◆ EXERCISE: A verbatim reproduction of the lines below, from the line containing "intros M [B1" through the line containing "destruct (mo_xid _", both ends included, is the whole required output.

Stored data entries

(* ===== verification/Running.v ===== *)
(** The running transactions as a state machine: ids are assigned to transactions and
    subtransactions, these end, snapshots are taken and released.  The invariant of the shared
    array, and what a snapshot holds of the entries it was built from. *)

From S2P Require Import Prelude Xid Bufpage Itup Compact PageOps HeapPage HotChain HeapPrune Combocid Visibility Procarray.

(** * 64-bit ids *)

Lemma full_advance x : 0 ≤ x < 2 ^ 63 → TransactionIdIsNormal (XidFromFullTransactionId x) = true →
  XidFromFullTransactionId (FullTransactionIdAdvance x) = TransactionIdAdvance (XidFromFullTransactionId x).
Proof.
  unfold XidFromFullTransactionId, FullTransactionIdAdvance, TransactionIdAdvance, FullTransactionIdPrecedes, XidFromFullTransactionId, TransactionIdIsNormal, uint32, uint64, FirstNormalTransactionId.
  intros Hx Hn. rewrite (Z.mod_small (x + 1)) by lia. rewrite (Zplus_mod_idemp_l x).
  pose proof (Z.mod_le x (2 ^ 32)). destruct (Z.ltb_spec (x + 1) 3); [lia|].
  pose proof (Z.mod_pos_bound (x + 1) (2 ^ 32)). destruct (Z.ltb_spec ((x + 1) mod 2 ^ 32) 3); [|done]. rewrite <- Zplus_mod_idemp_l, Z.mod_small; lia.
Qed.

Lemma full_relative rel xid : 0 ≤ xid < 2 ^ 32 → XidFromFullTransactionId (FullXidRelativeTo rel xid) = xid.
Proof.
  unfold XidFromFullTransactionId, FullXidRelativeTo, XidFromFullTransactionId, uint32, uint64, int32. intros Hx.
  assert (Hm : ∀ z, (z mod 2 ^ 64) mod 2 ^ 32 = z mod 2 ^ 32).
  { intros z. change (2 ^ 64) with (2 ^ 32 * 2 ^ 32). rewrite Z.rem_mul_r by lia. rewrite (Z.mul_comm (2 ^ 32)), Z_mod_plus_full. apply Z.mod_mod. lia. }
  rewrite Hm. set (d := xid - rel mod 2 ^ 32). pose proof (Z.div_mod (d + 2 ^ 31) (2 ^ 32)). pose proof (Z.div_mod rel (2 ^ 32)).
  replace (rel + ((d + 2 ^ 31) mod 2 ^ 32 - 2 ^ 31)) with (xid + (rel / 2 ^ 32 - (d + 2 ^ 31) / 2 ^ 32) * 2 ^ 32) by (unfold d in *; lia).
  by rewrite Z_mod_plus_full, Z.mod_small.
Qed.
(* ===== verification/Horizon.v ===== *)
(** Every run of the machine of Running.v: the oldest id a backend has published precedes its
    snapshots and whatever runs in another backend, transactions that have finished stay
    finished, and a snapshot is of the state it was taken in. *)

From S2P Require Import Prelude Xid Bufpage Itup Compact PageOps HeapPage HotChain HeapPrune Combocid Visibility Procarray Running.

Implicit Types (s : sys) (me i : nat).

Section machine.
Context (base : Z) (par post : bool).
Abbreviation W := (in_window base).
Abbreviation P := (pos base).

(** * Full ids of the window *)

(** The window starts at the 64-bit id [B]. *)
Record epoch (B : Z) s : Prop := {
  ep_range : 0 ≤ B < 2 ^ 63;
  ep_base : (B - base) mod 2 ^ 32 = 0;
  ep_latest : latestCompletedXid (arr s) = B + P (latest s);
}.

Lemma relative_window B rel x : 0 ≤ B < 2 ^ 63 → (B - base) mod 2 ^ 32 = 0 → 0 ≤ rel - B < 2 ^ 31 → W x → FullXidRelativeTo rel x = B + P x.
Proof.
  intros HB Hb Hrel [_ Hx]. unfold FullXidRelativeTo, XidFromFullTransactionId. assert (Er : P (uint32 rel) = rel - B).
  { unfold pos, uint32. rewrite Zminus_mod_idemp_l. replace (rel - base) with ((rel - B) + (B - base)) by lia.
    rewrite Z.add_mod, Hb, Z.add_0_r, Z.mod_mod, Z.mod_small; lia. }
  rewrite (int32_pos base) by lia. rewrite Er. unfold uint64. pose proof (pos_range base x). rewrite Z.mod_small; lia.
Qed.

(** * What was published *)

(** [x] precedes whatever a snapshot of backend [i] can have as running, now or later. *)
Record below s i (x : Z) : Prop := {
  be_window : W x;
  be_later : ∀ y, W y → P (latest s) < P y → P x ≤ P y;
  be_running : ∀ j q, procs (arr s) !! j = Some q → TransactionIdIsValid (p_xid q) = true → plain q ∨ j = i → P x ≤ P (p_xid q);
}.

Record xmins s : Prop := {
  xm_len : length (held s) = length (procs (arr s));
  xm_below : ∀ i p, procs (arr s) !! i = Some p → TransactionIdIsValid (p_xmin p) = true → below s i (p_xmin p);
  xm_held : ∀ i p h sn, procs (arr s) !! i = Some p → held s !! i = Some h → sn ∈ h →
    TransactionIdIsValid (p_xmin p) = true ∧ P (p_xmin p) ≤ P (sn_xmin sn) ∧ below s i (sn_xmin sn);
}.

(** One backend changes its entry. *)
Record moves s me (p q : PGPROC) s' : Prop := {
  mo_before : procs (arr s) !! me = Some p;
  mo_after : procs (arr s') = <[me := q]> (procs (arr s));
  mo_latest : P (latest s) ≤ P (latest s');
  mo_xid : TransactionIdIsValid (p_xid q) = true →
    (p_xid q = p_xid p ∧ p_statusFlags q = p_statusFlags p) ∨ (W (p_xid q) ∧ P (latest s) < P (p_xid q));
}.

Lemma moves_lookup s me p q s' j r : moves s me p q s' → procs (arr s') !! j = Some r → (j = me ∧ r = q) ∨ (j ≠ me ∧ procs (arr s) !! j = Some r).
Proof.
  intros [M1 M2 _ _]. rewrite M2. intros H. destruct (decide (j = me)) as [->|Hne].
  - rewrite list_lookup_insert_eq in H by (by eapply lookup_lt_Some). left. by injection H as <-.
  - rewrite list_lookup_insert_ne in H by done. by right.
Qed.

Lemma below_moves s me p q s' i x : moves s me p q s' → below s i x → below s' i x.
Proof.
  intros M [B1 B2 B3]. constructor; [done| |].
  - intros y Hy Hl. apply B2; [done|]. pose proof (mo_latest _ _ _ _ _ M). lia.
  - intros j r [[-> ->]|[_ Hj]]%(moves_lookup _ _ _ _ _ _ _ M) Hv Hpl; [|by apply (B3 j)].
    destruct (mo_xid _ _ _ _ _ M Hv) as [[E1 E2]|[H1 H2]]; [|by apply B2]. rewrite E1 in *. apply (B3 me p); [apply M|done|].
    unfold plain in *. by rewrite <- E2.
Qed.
--
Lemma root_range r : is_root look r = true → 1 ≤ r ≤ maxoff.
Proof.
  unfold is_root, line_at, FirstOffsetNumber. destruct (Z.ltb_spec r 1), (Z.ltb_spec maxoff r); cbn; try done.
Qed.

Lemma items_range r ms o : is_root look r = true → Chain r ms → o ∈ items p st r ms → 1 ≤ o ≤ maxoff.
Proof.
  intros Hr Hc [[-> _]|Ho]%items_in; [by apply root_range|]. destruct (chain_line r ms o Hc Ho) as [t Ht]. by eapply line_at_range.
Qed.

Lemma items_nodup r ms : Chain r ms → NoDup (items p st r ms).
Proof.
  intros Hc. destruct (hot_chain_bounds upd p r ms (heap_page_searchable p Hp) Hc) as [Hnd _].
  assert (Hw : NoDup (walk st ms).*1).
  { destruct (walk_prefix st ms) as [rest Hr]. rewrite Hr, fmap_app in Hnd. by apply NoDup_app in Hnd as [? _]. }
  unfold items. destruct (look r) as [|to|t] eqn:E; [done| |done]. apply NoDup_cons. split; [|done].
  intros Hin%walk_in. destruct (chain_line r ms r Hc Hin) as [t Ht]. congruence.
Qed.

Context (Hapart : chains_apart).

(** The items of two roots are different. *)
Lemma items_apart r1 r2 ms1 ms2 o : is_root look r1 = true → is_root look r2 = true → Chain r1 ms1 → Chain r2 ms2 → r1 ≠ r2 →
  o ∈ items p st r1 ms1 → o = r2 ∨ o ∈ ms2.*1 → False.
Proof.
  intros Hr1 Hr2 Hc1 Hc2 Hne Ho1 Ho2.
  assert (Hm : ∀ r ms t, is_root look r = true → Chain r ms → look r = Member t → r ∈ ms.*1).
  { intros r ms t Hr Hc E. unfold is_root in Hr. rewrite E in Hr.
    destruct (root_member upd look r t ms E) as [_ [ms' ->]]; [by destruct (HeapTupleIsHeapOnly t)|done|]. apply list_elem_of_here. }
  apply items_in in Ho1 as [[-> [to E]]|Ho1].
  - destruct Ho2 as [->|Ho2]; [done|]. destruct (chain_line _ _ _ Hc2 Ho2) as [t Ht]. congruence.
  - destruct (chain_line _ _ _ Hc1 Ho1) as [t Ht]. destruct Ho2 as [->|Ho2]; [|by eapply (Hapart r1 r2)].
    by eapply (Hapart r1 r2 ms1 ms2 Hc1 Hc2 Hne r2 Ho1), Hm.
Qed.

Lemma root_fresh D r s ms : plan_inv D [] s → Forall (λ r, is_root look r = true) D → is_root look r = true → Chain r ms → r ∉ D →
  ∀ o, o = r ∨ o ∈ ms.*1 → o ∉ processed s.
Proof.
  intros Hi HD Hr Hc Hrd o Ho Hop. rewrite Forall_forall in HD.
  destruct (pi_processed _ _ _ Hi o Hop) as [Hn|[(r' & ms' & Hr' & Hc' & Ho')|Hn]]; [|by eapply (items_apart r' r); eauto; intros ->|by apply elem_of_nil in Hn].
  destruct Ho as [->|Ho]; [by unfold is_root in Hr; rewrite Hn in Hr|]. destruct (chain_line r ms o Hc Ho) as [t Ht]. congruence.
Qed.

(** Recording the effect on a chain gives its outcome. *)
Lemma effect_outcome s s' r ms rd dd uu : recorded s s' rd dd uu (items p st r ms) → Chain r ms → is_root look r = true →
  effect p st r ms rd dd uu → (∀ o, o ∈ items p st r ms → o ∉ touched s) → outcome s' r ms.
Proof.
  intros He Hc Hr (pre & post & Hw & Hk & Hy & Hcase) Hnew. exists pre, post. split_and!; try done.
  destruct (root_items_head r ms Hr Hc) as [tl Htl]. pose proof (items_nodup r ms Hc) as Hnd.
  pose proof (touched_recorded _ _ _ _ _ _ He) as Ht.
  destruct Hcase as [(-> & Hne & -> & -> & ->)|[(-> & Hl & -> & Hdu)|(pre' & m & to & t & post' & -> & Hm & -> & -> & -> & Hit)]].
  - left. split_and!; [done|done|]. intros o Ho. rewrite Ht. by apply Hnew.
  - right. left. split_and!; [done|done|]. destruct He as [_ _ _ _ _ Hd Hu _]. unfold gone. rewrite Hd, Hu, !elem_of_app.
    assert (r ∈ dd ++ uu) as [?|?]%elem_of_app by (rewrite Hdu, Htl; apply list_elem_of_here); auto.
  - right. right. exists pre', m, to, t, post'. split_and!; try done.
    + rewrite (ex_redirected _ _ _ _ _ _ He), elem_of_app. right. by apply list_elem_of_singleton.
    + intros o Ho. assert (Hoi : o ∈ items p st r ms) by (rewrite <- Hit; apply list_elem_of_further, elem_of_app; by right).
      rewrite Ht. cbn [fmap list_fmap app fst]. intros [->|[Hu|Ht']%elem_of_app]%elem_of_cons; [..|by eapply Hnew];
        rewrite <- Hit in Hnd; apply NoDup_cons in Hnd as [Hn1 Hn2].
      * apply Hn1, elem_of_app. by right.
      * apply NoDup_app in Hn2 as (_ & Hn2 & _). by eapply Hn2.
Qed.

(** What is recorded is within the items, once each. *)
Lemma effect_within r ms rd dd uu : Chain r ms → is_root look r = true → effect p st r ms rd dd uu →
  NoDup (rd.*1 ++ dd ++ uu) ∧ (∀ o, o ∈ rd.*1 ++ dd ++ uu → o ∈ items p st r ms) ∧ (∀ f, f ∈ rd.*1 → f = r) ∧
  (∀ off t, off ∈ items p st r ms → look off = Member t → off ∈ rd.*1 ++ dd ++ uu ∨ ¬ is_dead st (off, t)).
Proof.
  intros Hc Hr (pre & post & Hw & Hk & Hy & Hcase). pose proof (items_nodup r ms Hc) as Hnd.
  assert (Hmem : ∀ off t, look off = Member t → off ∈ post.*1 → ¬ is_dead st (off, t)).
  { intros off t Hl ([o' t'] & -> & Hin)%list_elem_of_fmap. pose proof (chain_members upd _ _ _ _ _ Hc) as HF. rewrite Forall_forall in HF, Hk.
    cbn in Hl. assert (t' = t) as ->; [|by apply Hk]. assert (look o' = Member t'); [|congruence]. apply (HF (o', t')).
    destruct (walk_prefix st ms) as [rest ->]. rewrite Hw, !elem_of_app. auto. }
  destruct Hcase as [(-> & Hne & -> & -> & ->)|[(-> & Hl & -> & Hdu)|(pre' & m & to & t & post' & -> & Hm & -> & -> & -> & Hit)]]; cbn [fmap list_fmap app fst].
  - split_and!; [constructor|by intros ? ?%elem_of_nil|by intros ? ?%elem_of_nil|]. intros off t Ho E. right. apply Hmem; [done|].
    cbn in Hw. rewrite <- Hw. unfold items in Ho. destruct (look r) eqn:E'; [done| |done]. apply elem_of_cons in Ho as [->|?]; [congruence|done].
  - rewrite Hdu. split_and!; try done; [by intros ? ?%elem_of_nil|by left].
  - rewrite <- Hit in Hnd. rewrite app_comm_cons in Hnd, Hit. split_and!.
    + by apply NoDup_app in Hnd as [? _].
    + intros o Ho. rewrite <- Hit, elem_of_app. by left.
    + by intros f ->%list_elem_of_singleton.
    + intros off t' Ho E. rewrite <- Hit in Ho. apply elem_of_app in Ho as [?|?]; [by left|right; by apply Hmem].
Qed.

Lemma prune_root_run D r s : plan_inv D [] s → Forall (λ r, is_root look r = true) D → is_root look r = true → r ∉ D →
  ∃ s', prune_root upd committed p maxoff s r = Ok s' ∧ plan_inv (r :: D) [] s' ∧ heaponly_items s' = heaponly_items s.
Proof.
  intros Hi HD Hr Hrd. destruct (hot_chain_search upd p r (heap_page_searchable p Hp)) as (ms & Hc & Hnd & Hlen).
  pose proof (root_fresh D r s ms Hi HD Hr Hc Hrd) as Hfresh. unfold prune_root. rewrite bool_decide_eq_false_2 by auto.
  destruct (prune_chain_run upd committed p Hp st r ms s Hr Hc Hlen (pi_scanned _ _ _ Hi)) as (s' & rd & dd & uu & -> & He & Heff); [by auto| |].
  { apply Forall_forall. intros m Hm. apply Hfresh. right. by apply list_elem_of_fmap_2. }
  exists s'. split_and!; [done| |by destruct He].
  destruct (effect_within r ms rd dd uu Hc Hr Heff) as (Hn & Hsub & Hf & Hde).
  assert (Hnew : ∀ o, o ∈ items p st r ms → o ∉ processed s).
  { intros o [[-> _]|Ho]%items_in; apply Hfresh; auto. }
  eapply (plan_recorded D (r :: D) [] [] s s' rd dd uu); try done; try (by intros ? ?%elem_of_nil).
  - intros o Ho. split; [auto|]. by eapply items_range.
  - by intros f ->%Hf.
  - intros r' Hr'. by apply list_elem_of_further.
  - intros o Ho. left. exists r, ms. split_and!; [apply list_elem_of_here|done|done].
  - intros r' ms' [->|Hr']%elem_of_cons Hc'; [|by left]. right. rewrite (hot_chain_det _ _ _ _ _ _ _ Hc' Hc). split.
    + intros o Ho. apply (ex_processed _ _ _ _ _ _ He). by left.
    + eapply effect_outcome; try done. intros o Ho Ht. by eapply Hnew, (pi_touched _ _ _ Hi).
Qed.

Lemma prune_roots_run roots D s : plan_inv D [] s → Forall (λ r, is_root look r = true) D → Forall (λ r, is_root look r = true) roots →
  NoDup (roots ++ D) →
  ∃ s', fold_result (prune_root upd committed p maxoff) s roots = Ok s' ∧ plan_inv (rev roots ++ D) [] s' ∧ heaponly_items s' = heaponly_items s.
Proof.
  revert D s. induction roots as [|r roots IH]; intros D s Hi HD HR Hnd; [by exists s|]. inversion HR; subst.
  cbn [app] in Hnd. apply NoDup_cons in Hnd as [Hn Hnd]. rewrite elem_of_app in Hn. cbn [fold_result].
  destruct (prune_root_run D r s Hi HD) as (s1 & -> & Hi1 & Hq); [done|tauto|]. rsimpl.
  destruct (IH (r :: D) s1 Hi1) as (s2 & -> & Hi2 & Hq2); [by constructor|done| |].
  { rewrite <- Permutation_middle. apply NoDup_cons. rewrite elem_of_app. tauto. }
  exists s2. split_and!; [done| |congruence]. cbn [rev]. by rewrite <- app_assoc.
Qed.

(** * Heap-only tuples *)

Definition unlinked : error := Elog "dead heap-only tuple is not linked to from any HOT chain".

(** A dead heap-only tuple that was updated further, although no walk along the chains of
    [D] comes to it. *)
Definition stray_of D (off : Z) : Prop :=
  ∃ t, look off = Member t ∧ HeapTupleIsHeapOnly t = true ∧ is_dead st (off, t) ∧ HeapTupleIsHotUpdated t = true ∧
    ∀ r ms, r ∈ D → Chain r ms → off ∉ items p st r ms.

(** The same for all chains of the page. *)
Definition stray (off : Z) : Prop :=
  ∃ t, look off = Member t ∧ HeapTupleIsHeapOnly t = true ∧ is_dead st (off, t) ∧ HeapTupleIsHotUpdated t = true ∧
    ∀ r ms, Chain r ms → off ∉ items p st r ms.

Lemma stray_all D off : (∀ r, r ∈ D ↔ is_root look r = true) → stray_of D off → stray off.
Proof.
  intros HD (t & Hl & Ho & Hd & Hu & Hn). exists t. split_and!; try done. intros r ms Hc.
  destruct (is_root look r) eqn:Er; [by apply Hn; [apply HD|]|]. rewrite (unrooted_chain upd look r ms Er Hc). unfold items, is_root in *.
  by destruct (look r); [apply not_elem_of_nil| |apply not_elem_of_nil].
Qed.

◆ TASK OUTPUT:
  intros M [B1 B2 B3]. constructor; [done| |].
  - intros y Hy Hl. apply B2; [done|]. pose proof (mo_latest _ _ _ _ _ M). lia.
  - intros j r [[-> ->]|[_ Hj]]%(moves_lookup _ _ _ _ _ _ _ M) Hv Hpl; [|by apply (B3 j)].
    destruct (mo_xid _ _ _ _ _ M Hv) as [[E1 E2]|[H1 H2]]; [|by apply B2]. rewrite E1 in *. apply (B3 me p); [apply M|done|].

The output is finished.